Robert Augustine Hurley (August 25, 1895 – May 3, 1968) was an American politician and the 73rd Governor of Connecticut.

Biography
Hurley, a second generation Irish-American, was born in Bridgeport, Connecticut, on August 25, 1895, to Robert Emmet and Sabina O'Hara Hurley. He attended local public schools and Cheshire Academy. He studied at Lehigh University where he worked his way through school as a hod carrier in support of bricklayers.  An accomplished athlete, he was a four-letter man and, as captain of the baseball team, once pitched a no-hit game. His nickname at Lehigh was "Scraps".

Career
In 1917, at the advent of America's involvement in World War I, Hurley enlisted in the U.S. Navy and became a radio electrician for the submarine fleet (the "pig boats") and on the battleship Pennsylvania. After the war, he played professional football and semiprofessional baseball before joining his father's construction firm. On January 22, 1925, he married Evelyn Hedberg, a nurse from Bridgeport. They had three children.
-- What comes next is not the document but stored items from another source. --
(** The cumulative sums without the entries: where each request begins. *)
Lemma start_of_mono ns i j : (∀ n, n ∈ ns → 0 <= n) → (i <= j)%nat → start_of ns i <= start_of ns j.
Proof.
  intros Hns Hij. unfold start_of. replace j with (i + (j - i))%nat at 1 by lia. rewrite <- take_take_drop, zsum_app.
  assert (0 <= zsum (take (j - i) (drop i ns))); [|lia]. apply zsum_nonneg. intros x Hx. apply Hns.
  apply elem_of_take in Hx as (k & Hx & _). rewrite lookup_drop in Hx. by eapply list_elem_of_lookup_2.
Qed.
Lemma start_of_all ns : start_of ns (length ns) = zsum ns.
Proof. unfold start_of. by rewrite take_ge. Qed.
(** The positions of the entries of a batched array are within it, and distinct. *)
Lemma position_lt ns i n pos : (∀ n, n ∈ ns → 0 <= n) → ns !! i = Some n → (pos < Z.to_nat n)%nat →
  (Z.to_nat (start_of ns i) + pos < Z.to_nat (zsum ns))%nat.
Proof.
  intros Hns Hi Hp. pose proof (start_of_S _ _ _ Hi) as HS. pose proof (start_of_nonneg ns i Hns).
  assert (start_of ns (S i) <= start_of ns (length ns)) as Hle by (apply start_of_mono; [done|by eapply lookup_lt_Some]).
  rewrite start_of_all in Hle. lia.
Qed.
Lemma position_inj ns i n pos i' n' pos' : (∀ n, n ∈ ns → 0 <= n) →
  ns !! i = Some n → (pos < Z.to_nat n)%nat → ns !! i' = Some n' → (pos' < Z.to_nat n')%nat →
  (Z.to_nat (start_of ns i) + pos)%nat = (Z.to_nat (start_of ns i') + pos')%nat → i = i' ∧ pos = pos'.
Proof.
  intros Hns Hi Hp Hi' Hp' Heq. pose proof (start_of_S _ _ _ Hi). pose proof (start_of_S _ _ _ Hi').
  pose proof (start_of_nonneg ns i Hns). pose proof (start_of_nonneg ns i' Hns).
  destruct (lt_eq_lt_dec i i') as [[Hlt|Heq']|Hlt].
  - pose proof (start_of_mono ns (S i) i' Hns Hlt). lia.
  - subst i'. split; [done|]. lia.
  - pose proof (start_of_mono ns (S i') i Hns Hlt). lia.
Qed.
Lemma np_starts_lookup ns i x : np_sub (np_cumsum ns) ns !! i = Some x ↔ (i < length ns)%nat ∧ x = start_of ns i.
Proof.
  unfold np_sub. rewrite lookup_zip_with_Some. split.
  - intros (c & n & -> & [Hi ->]%np_cumsum_lookup & Hn). split; [done|]. rewrite (start_of_S _ _ _ Hn). lia.
  - intros [Hi ->]. destruct (lookup_lt_is_Some_2 ns i Hi) as [n Hn]. exists (start_of ns (S i)), n.
    split_and!; [rewrite (start_of_S _ _ _ Hn); lia|by apply np_cumsum_lookup|done].
Qed.
Lemma np_starts_length ns : length (np_sub (np_cumsum ns) ns) = length ns.
Proof. unfold np_sub. rewrite length_zip_with, np_cumsum_length. lia. Qed.

Lemma arange_batched_from acc k ns :
  (∀ n, n ∈ ns → 0 <= n) → range2 acc (acc + zsum ns) = batched_from k (λ i j, acc + start_of ns (i - k) + Z.of_nat j) ns.
Proof.
  revert acc k. induction ns as [|n ns IH]; intros acc k Hn.
  { unfold range2. cbn. by replace (Z.to_nat (acc + 0 - acc)) with 0%nat by lia. }
  assert (0 <= n) by (apply Hn; by left). assert (∀ n0, n0 ∈ ns → 0 <= n0) as Hns by (intros n0 Hn0; apply Hn; by right).
  pose proof (zsum_nonneg ns Hns). rewrite zsum_cons. cbn [batched_from]. unfold range2.
  replace (Z.to_nat (acc + (n + zsum ns) - acc)) with (Z.to_nat n + Z.to_nat (zsum ns))%nat by lia. rewrite seq_app, fmap_app. f_equal.
  - apply list_fmap_ext. intros _ j _. rewrite Nat.sub_diag. unfold start_of. cbn. lia.
  - specialize (IH (acc + n) (S k) Hns). unfold range2 in IH. replace (Z.to_nat (acc + n + zsum ns - (acc + n))) with (Z.to_nat (zsum ns)) in IH by lia.
    rewrite Nat.add_0_l, <- (Nat.add_0_r (Z.to_nat n)), <- fmap_add_seq, <- list_fmap_compose.
    transitivity ((λ i, acc + n + Z.of_nat i) <$> seq 0 (Z.to_nat (zsum ns))); [apply list_fmap_ext; intros _ j _; cbn; lia|].
    rewrite IH. apply batched_from_ext. intros i m j _ _. replace (S k + i - k)%nat with (S i) by lia. replace (S k + i - S k)%nat with i by lia.
    unfold start_of. cbn [take]. rewrite zsum_cons. lia.
Qed.
Lemma arange_batched ns : (∀ n, n ∈ ns → 0 <= n) → np_arange (zsum ns) = batched (λ i j, start_of ns i + Z.of_nat j) ns.
Proof.
  intros Hn. unfold np_arange, range. pose proof (arange_batched_from 0 0 ns Hn) as H. rewrite Z.add_0_l in H. rewrite H. apply batched_ext. intros i n j _ _. by rewrite Nat.sub_0_r.
Qed.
Hurley then founded his own successful construction and engineering firm of Leverty & Hurley in Bridgeport. Wilbur Lucius Cross, Governor of Connecticut at the time, appointed Hurley to the directorship of the Works Progress Administration (WPA). He had distinguished himself as the federal coordinator during the devastating Hartford flood of 1936. Hurley then went on to become Connecticut's first Public Works Commissioner, where he ferreted out corruption in the state Highway Department and successfully supervised a multimillion-dollar public construction program. He held this post from 1937 to 1940, developing a statewide reputation for honesty and integrity. Though never having run for public office, he was drafted by New Deal Democrats to run against popular Republican Governor Raymond E. Baldwin. At a tumultuous Democratic convention at the Taft Hotel in New Haven, Hurley defeated the Old Guard, who had convinced former Governor Cross to enter the race, and won the nomination for governor.

Governor of Connecticut 
Hurley, was elected the Governor of Connecticut in 1940. He was Connecticut's first Catholic governor after 300 years of Protestant political dominance. An enthusiastic supporter of President Franklin D. Roosevelt and the New Deal, he successfully set out to reform the state's labor and employment laws and extend electrification to rural areas of the state.  However, other elements of his ambitious reform agenda were stymied by a Republican-controlled General Assembly. After the attack on Pearl Harbor, he quickly mobilized the war production effort and forged a labor-management agreement called "Connecticut's Compact for Victory" that achieved a "no strike pledge" from labor for the unknown duration of the war, and gave the governor sole authority to arbitrate labor disputes during the conflict. The compact became a national model. A fierce opponent of discrimination, he developed a national reputation by integrating housing in the Connecticut  National Guard. Hurley also named the first Jewish judges to the Connecticut bench. He ran unsuccessfully for re-election. He left office on January 6, 1943. He again ran unsuccessfully for governor again in 1944.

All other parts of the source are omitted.